WHAT IS REQUIRED: Here are some records. Repeat them all exactly.

(EXTRACTED MATERIAL Opens)

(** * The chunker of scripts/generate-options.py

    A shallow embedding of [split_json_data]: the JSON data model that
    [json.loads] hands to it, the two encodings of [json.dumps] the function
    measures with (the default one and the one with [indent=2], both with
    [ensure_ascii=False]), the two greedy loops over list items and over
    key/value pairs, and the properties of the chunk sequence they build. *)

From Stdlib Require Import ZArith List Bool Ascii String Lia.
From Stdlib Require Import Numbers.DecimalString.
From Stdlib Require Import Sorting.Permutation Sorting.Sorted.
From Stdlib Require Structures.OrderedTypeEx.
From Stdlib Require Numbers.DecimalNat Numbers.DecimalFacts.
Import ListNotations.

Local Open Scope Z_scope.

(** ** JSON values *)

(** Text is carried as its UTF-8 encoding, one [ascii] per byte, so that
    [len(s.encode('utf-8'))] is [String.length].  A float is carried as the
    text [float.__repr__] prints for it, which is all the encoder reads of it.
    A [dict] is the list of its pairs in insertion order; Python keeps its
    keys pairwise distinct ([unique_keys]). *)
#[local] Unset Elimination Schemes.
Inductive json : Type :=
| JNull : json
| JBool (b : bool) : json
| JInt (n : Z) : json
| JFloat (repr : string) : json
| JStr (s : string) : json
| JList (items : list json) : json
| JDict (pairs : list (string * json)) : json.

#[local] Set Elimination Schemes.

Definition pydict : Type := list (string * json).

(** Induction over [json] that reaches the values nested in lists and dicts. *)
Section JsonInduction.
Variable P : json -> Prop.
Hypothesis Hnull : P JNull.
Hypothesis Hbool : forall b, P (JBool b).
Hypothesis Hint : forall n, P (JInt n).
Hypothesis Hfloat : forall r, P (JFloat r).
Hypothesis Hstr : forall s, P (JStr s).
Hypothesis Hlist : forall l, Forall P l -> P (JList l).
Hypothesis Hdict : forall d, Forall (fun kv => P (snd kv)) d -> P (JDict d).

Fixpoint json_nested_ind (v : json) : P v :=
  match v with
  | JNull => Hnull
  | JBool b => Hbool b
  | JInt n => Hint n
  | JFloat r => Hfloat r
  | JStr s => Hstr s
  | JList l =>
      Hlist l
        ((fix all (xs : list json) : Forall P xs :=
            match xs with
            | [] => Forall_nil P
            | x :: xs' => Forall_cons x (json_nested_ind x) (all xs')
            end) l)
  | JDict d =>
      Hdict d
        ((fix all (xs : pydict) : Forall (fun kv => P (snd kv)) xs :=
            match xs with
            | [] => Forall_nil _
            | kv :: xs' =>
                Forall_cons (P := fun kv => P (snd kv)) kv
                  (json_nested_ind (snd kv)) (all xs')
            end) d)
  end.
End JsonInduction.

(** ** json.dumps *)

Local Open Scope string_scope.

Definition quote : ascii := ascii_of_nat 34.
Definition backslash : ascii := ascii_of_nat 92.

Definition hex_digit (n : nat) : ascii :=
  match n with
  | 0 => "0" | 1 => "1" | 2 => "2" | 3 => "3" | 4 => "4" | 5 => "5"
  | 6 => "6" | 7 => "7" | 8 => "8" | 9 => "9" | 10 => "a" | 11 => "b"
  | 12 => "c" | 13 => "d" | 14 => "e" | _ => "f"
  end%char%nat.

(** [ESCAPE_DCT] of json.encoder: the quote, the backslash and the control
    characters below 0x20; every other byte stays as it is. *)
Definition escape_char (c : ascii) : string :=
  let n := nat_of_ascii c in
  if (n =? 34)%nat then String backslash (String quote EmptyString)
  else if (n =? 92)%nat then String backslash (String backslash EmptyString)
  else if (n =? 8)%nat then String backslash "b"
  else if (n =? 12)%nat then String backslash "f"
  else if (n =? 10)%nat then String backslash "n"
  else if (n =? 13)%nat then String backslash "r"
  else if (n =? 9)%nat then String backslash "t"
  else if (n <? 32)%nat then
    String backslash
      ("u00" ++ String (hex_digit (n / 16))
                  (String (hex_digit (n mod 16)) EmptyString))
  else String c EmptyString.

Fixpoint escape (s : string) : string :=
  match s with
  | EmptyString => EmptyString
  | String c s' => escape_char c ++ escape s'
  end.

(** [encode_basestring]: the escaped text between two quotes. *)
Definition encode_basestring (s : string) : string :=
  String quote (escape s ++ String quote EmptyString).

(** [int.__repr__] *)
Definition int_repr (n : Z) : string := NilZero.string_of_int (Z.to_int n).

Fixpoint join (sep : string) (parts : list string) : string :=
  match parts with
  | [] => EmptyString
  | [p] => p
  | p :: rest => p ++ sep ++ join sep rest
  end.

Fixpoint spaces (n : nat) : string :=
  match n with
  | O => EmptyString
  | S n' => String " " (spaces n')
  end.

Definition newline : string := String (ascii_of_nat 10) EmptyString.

(EXTRACTED MATERIAL Closes)

EXERCISE RESULT:
(** * The chunker of scripts/generate-options.py

    A shallow embedding of [split_json_data]: the JSON data model that
    [json.loads] hands to it, the two encodings of [json.dumps] the function
    measures with (the default one and the one with [indent=2], both with
    [ensure_ascii=False]), the two greedy loops over list items and over
    key/value pairs, and the properties of the chunk sequence they build. *)

From Stdlib Require Import ZArith List Bool Ascii String Lia.
From Stdlib Require Import Numbers.DecimalString.
From Stdlib Require Import Sorting.Permutation Sorting.Sorted.
From Stdlib Require Structures.OrderedTypeEx.
From Stdlib Require Numbers.DecimalNat Numbers.DecimalFacts.
Import ListNotations.

Local Open Scope Z_scope.

(** ** JSON values *)

(** Text is carried as its UTF-8 encoding, one [ascii] per byte, so that
    [len(s.encode('utf-8'))] is [String.length].  A float is carried as the
    text [float.__repr__] prints for it, which is all the encoder reads of it.
    A [dict] is the list of its pairs in insertion order; Python keeps its
    keys pairwise distinct ([unique_keys]). *)
#[local] Unset Elimination Schemes.
Inductive json : Type :=
| JNull : json
| JBool (b : bool) : json
| JInt (n : Z) : json
| JFloat (repr : string) : json
| JStr (s : string) : json
| JList (items : list json) : json
| JDict (pairs : list (string * json)) : json.

#[local] Set Elimination Schemes.

Definition pydict : Type := list (string * json).

(** Induction over [json] that reaches the values nested in lists and dicts. *)
Section JsonInduction.
Variable P : json -> Prop.
Hypothesis Hnull : P JNull.
Hypothesis Hbool : forall b, P (JBool b).
Hypothesis Hint : forall n, P (JInt n).
Hypothesis Hfloat : forall r, P (JFloat r).
Hypothesis Hstr : forall s, P (JStr s).
Hypothesis Hlist : forall l, Forall P l -> P (JList l).
Hypothesis Hdict : forall d, Forall (fun kv => P (snd kv)) d -> P (JDict d).

Fixpoint json_nested_ind (v : json) : P v :=
  match v with
  | JNull => Hnull
  | JBool b => Hbool b
  | JInt n => Hint n
  | JFloat r => Hfloat r
  | JStr s => Hstr s
  | JList l =>
      Hlist l
        ((fix all (xs : list json) : Forall P xs :=
            match xs with
            | [] => Forall_nil P
            | x :: xs' => Forall_cons x (json_nested_ind x) (all xs')
            end) l)
  | JDict d =>
      Hdict d
        ((fix all (xs : pydict) : Forall (fun kv => P (snd kv)) xs :=
            match xs with
            | [] => Forall_nil _
            | kv :: xs' =>
                Forall_cons (P := fun kv => P (snd kv)) kv
                  (json_nested_ind (snd kv)) (all xs')
            end) d)
  end.
End JsonInduction.

(** ** json.dumps *)

Local Open Scope string_scope.

Definition quote : ascii := ascii_of_nat 34.
Definition backslash : ascii := ascii_of_nat 92.

Definition hex_digit (n : nat) : ascii :=
  match n with
  | 0 => "0" | 1 => "1" | 2 => "2" | 3 => "3" | 4 => "4" | 5 => "5"
  | 6 => "6" | 7 => "7" | 8 => "8" | 9 => "9" | 10 => "a" | 11 => "b"
  | 12 => "c" | 13 => "d" | 14 => "e" | _ => "f"
  end%char%nat.

(** [ESCAPE_DCT] of json.encoder: the quote, the backslash and the control
    characters below 0x20; every other byte stays as it is. *)
Definition escape_char (c : ascii) : string :=
  let n := nat_of_ascii c in
  if (n =? 34)%nat then String backslash (String quote EmptyString)
  else if (n =? 92)%nat then String backslash (String backslash EmptyString)
  else if (n =? 8)%nat then String backslash "b"
  else if (n =? 12)%nat then String backslash "f"
  else if (n =? 10)%nat then String backslash "n"
  else if (n =? 13)%nat then String backslash "r"
  else if (n =? 9)%nat then String backslash "t"
  else if (n <? 32)%nat then
    String backslash
      ("u00" ++ String (hex_digit (n / 16))
                  (String (hex_digit (n mod 16)) EmptyString))
  else String c EmptyString.

Fixpoint escape (s : string) : string :=
  match s with
  | EmptyString => EmptyString
  | String c s' => escape_char c ++ escape s'
  end.

(** [encode_basestring]: the escaped text between two quotes. *)
Definition encode_basestring (s : string) : string :=
  String quote (escape s ++ String quote EmptyString).

(** [int.__repr__] *)
Definition int_repr (n : Z) : string := NilZero.string_of_int (Z.to_int n).

Fixpoint join (sep : string) (parts : list string) : string :=
  match parts with
  | [] => EmptyString
  | [p] => p
  | p :: rest => p ++ sep ++ join sep rest
  end.

Fixpoint spaces (n : nat) : string :=
  match n with
  | O => EmptyString
  | S n' => String " " (spaces n')
  end.

Definition newline : string := String (ascii_of_nat 10) EmptyString.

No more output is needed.